Starting from the line that holds "left out, an", print every line through the end of the records, first and last included.

*** Opening Working data ***

Fixpoint tabsFrom (result : obj) (idx : nat) (grouped : list (string * obj))
    : option (list tab) :=
  match grouped with
  | [] => Some []
  | (type, g) :: rest =>
      match buildCategory type g, tabsFrom result (S idx) rest with
      | Some panels, Some ts =>
          Some (Tab (type +:+ "s")
                    (capitalise type +:+ "s ( " +:+ toStr (shownCount result type)
                     +:+ " )")
                    (idx =? 0)%nat panels :: ts)
      | _, _ => None
      end
  end.

(** The section inserted for [result], the latest stored result of
    the task: the three tabs and the text of the tab of ignored
    rules.  [None] when building it throws, which the script logs. *)
Record section : Type := SectionOf {
  tabs : list tab;
  ignored_label : string
}.

Definition render (result : obj) : option section :=
  match groupedByType result with
  | None => None
  | Some grouped =>
      match tabsFrom result 0 grouped with
      | None => None
      | Some ts =>
          Some (SectionOf ts
                  ("Ignored rules ( " +:+
                   match prop "ignore" result with
                   | JArr ignore => pretty (length ignore)
                   | _ => "0"
                   end +:+ " )"))
      end
  end.

End ResultSync.

(** ** Calling the engine *)

(** A value as it arrives after [JSON.stringify] on one side and
    [JSON.parse] on the other: a property that holds [undefined] is
    left out, an [undefined] element of an array becomes [null], and
    the properties come in the order in which they are enumerated. *)
Module Json.
Import Js.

*** Closing Working data ***

▶ [Answer]:
    left out, an [undefined] element of an array becomes [null], and
    the properties come in the order in which they are enumerated. *)
Module Json.
Import Js.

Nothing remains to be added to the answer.